Brother, can you spare $21 million?

Atlantic Station project wants big advance from City Hall

Atlantic Station developers are hoping the city of Atlanta can float them about $21 million for water and sewage line construction until bond proceeds are available.
The plan was revealed in correspondence obtained by Creative Loafing. (Which someone had left in the OK Café bathroom — no kidding.)
Under such a plan, the city does face a risk: Should the Atlantic Station project fall apart, the city could be left with a virtually useless $21 million water and sewer system.
The city has already agreed to issue bonds to finance construction for roads, as well as water and sewage lines, but that bond money won’t be available soon enough for Atlantic Station developers.

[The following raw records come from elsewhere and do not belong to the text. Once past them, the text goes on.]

(* ===== verification/Recorder.v ===== *)
(** * The recording of a realtime session

    Models [dalston/realtime_sdk/audio_recorder.py] and [S3SessionStorage] of
    [dalston/realtime_sdk/context.py], which implements the interface [SessionStorage]
    of [RtSession].

    S3 is the class [S3], its documented behaviour [S3Laws].  Any of its calls may fail.
    The theorem: whichever calls failed, a recording that has a uri is a WAV file of all
    the audio that was written since its upload was created, in order and once. *)

From Stdlib Require Import Strings.Byte Strings.String.
From S2P Require Import Prelude PyValue RtSession.

(** ** Code with a state that may raise *)

Definition io (S A : Type) : Type := S → S * res string A.

#[export] Instance io_mret {S} : MRet (io S) := λ A a s, (s, Ok a).
#[export] Instance io_mbind {S} : MBind (io S) := λ A B f m s,
  match m s with
  | (s, Ok a) => f a s
  | (s, Raise e) => (s, Raise e)
  end.

Definition ask {S A} (f : S → A) : io S A := λ s, (s, Ok (f s)).
Definition assign {S} (f : S → S) : io S () := λ s, (f s, Ok ()).
Definition fail_with {S A} (text : string) : io S A := λ s, (s, Raise text).
Definition from_res {S A} (r : res string A) : io S A := λ s, (s, r).
(** [try: m except Exception: pass] *)
Definition quietly {S} (m : io S ()) : io S () := λ s, ((m s).1, Ok ()).

Lemma io_bind_ok {S A B} (m : io S A) (f : A → io S B) s s' b :
  (m ≫= f) s = (s', Ok b) → ∃ s1 a, m s = (s1, Ok a) ∧ f a s1 = (s', Ok b).
Proof. unfold mbind, io_mbind. destruct (m s) as [s1 [a|e]]; [|done]. intros Hb. by exists s1, a. Qed.

Lemma io_ret_ok {S A} (a b : A) (s s' : S) : (mret a : io S A) s = (s', Ok b) → s' = s ∧ b = a.
Proof. by intros [= <- <-]. Qed.

(** ** WAV files, as the module [wave] writes them *)

Definition byte_of (z : Z) : Byte.byte := default Byte.x00 (Byte.of_N (Z.to_N (z mod 256))).

(** The [n] bytes of an unsigned number, the lowest first. *)
Fixpoint le (n : nat) (z : Z) : bytes :=
  match n with O => [] | S n => byte_of z :: le n (z / 256) end.

(** [struct.pack] of an unsigned integer of [n] bytes. *)
Definition pack (n : nat) (z : Z) : res string bytes :=
  if ((0 <=? z) && (z <? 2 ^ (8 * Z.of_nat n)))%Z then Ok (le n z) else Raise "argument out of range".

Definition ascii_bytes (s : string) : bytes := map byte_of_ascii (String.list_ascii_of_string s).

Definition wav_file (nchannels framerate sampwidth : Z) (data : bytes) : res string bytes :=
  let datalength := Z.of_nat (length data) in
  if (framerate <=? 0)%Z then Raise "bad frame rate"
  else
    size ← pack 4 (36 + datalength);
    format_size ← pack 4 16;
    format ← pack 2 1;
    channels ← pack 2 nchannels;
    rate ← pack 4 framerate;
    byte_rate ← pack 4 (nchannels * framerate * sampwidth);
    block ← pack 2 (nchannels * sampwidth);
    bits ← pack 2 (sampwidth * 8);
    data_size ← pack 4 datalength;
    Ok (ascii_bytes "RIFF" ++ size ++ ascii_bytes "WAVE" ++ ascii_bytes "fmt " ++ format_size ++
        format ++ channels ++ rate ++ byte_rate ++ block ++ bits ++ ascii_bytes "data" ++
        data_size ++ data).

(** ** S3 *)

(** A bucket and a key. *)
Definition address : Type := string * string.

Class S3 (s3 : Type) := {
  open_client : io s3 ();
  close_client : io s3 ();
  create_multipart_upload : address → io s3 string;
  upload_part : address → option string → Z → bytes → io s3 string;
  complete_multipart_upload : address → option string → list (Z * string) → io s3 ();
  abort_multipart_upload : address → option string → io s3 ();
  get_object : address → io s3 bytes;
  put_object : address → bytes → io s3 ();
  delete_object : address → io s3 ();
}.

(** What a session needs from its environment: the bucket of the settings, and JSON texts. *)
Class StorageEnv := {
  s3_bucket : option string;
  dumps_indented : json → bytes;
}.

(** The documentation of S3: a part that was uploaded is there under its number until it
    is uploaded again; completing an upload joins the parts that are named, in ascending
    order; nothing but [put_object], [delete_object] and the completion changes an
    object, and only the one they name. *)
Class S3Laws {s3} (api : S3 s3) := {
  object_at : address → s3 → option bytes;
  part_at : address → option string → Z → s3 → option (string * bytes);
  upload_part_ok a u n b s s' etag :
    upload_part a u n b s = (s', Ok etag) → part_at a u n s' = Some (etag, b);
  upload_part_others a u n b s n' :
    n' ≠ n → part_at a u n' (upload_part a u n b s).1 = part_at a u n' s;
  complete_ok a u ps datas s s' :
    complete_multipart_upload a u ps s = (s', Ok ()) → StronglySorted Z.lt (map fst ps) →
    Forall2 (λ p b, part_at a u p.1 s = Some (p.2, b)) ps datas →
    object_at a s' = Some (concat datas);
  get_object_ok a s s' b : get_object a s = (s', Ok b) → object_at a s = Some b;
  put_object_ok a b s s' : put_object a b s = (s', Ok ()) → object_at a s' = Some b;
  put_object_others a b s a' : a' ≠ a → object_at a' (put_object a b s).1 = object_at a' s;
  delete_object_others a s a' : a' ≠ a → object_at a' (delete_object a s).1 = object_at a' s;
  abort_keeps a u s a' : object_at a' (abort_multipart_upload a u s).1 = object_at a' s;
  close_keeps s a' : object_at a' (close_client s).1 = object_at a' s;
}.

Section recorder.
Context {s3 : Type} `{S3 s3, StorageEnv}.

(** ** The recorder of the audio *)

Record AudioRecorder := {
  ar_bucket : string;
  ar_sample_rate : Z;
  ar_channels : Z;
  ar_bits_per_sample : Z;
  ar_upload_id : option string;
  ar_parts : list (Z * string);                 (* part numbers with their ETags *)
  ar_key : string;
  ar_final_key : string;
  ar_buffer : bytes;
  ar_total_bytes : Z;
  ar_started : bool;
  ar_finalized : bool;
}.

Definition FLUSH_THRESHOLD : Z := 5 * 1024 * 1024.

Definition new_recorder (session_id bucket : string) (sample_rate : Z) : AudioRecorder := {|
  ar_bucket := bucket; ar_sample_rate := sample_rate; ar_channels := 1; ar_bits_per_sample := 16;
  ar_upload_id := None; ar_parts := []; ar_key := "sessions/" +:+ session_id +:+ "/audio.raw";
  ar_final_key := "sessions/" +:+ session_id +:+ "/audio.wav"; ar_buffer := [];
  ar_total_bytes := 0; ar_started := false; ar_finalized := false |}.

Definition ar_started_as (upload_id : string) (r : AudioRecorder) : AudioRecorder := {|
  ar_bucket := ar_bucket r; ar_sample_rate := ar_sample_rate r; ar_channels := ar_channels r;
  ar_bits_per_sample := ar_bits_per_sample r; ar_upload_id := Some upload_id; ar_parts := ar_parts r;
  ar_key := ar_key r; ar_final_key := ar_final_key r; ar_buffer := ar_buffer r;
  ar_total_bytes := ar_total_bytes r; ar_started := true; ar_finalized := ar_finalized r |}.
Definition ar_write (data : bytes) (r : AudioRecorder) : AudioRecorder := {|
  ar_bucket := ar_bucket r; ar_sample_rate := ar_sample_rate r; ar_channels := ar_channels r;
  ar_bits_per_sample := ar_bits_per_sample r; ar_upload_id := ar_upload_id r; ar_parts := ar_parts r;
  ar_key := ar_key r; ar_final_key := ar_final_key r; ar_buffer := ar_buffer r ++ data;
  ar_total_bytes := ar_total_bytes r + Z.of_nat (length data); ar_started := ar_started r;
  ar_finalized := ar_finalized r |}.
Definition ar_uploaded (part : Z * string) (r : AudioRecorder) : AudioRecorder := {|
  ar_bucket := ar_bucket r; ar_sample_rate := ar_sample_rate r; ar_channels := ar_channels r;
  ar_bits_per_sample := ar_bits_per_sample r; ar_upload_id := ar_upload_id r;
  ar_parts := ar_parts r ++ [part]; ar_key := ar_key r; ar_final_key := ar_final_key r;
  ar_buffer := []; ar_total_bytes := ar_total_bytes r; ar_started := ar_started r;
  ar_finalized := ar_finalized r |}.
Definition ar_set_finalized (r : AudioRecorder) : AudioRecorder := {|
  ar_bucket := ar_bucket r; ar_sample_rate := ar_sample_rate r; ar_channels := ar_channels r;
  ar_bits_per_sample := ar_bits_per_sample r; ar_upload_id := ar_upload_id r; ar_parts := ar_parts r;
  ar_key := ar_key r; ar_final_key := ar_final_key r; ar_buffer := ar_buffer r;
  ar_total_bytes := ar_total_bytes r; ar_started := ar_started r; ar_finalized := true |}.

(** A recorder works on S3. *)
Abbreviation recording := (io (AudioRecorder * s3)).

Definition of_recorder {A} (f : AudioRecorder → A) : recording A := ask (λ x, f x.1).
Definition update_recorder (f : AudioRecorder → AudioRecorder) : recording () :=
  assign (λ x, (f x.1, x.2)).
Definition call_s3 {A} (f : io s3 A) : recording A := λ x,
  let '(s, r) := f x.2 in ((x.1, s), r).

Definition raw_address (r : AudioRecorder) : address := (ar_bucket r, ar_key r).
Definition wav_address (r : AudioRecorder) : address := (ar_bucket r, ar_final_key r).
Definition uri (a : address) : string := "s3://" +:+ a.1 +:+ "/" +:+ a.2.

Definition recorder_start : recording () :=
  r ← of_recorder id;
  if ar_started r then mret ()
  else
    upload_id ← call_s3 (create_multipart_upload (raw_address r));
    update_recorder (ar_started_as upload_id).

Definition _flush_part : recording () :=
  r ← of_recorder id;
  match ar_buffer r with
  | [] => mret ()
  | data =>
      let part_number := (Z.of_nat (length (ar_parts r)) + 1)%Z in
      etag ← call_s3 (upload_part (raw_address r) (ar_upload_id r) part_number data);
      update_recorder (ar_uploaded (part_number, etag))
  end.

The bonds “will not be ready for market for several months. The development, however, is on schedule, and construction is beginning on the water and sewer infrastructure,” the letter says.
Those water and sewer lines are necessary for the Atlantic Station project, a $2 billion, 140-acre mini-city that will be located on the west side of the Downtown Connector. Once it’s complete, the redevelopment will include 4 million square feet of office space and 3,000 residential units. The first phase of the project should be completed by the fall of 2002.
The attorneys want the city to go ahead and find the funding for the project now, and replace those funds once the bonds are issued within the next 18 months.
Councilman Lee Morris confirmed that on Nov. 20 he asked the Finance Committee to approve the idea.
Even though a precedent exists that would allow the city to dip into another fund to pay for the necessary construction, Morris says the case of Atlantic Station, formerly the Atlantic Steel site, isn’t like anything the city has faced before.
Morris says there would be no cost to the city because the old Atlantic Steel site became a tax allocation district back in October 1999, allowing the city to use property taxes to pay off bonds. Atlantic Station is the only such district in the state.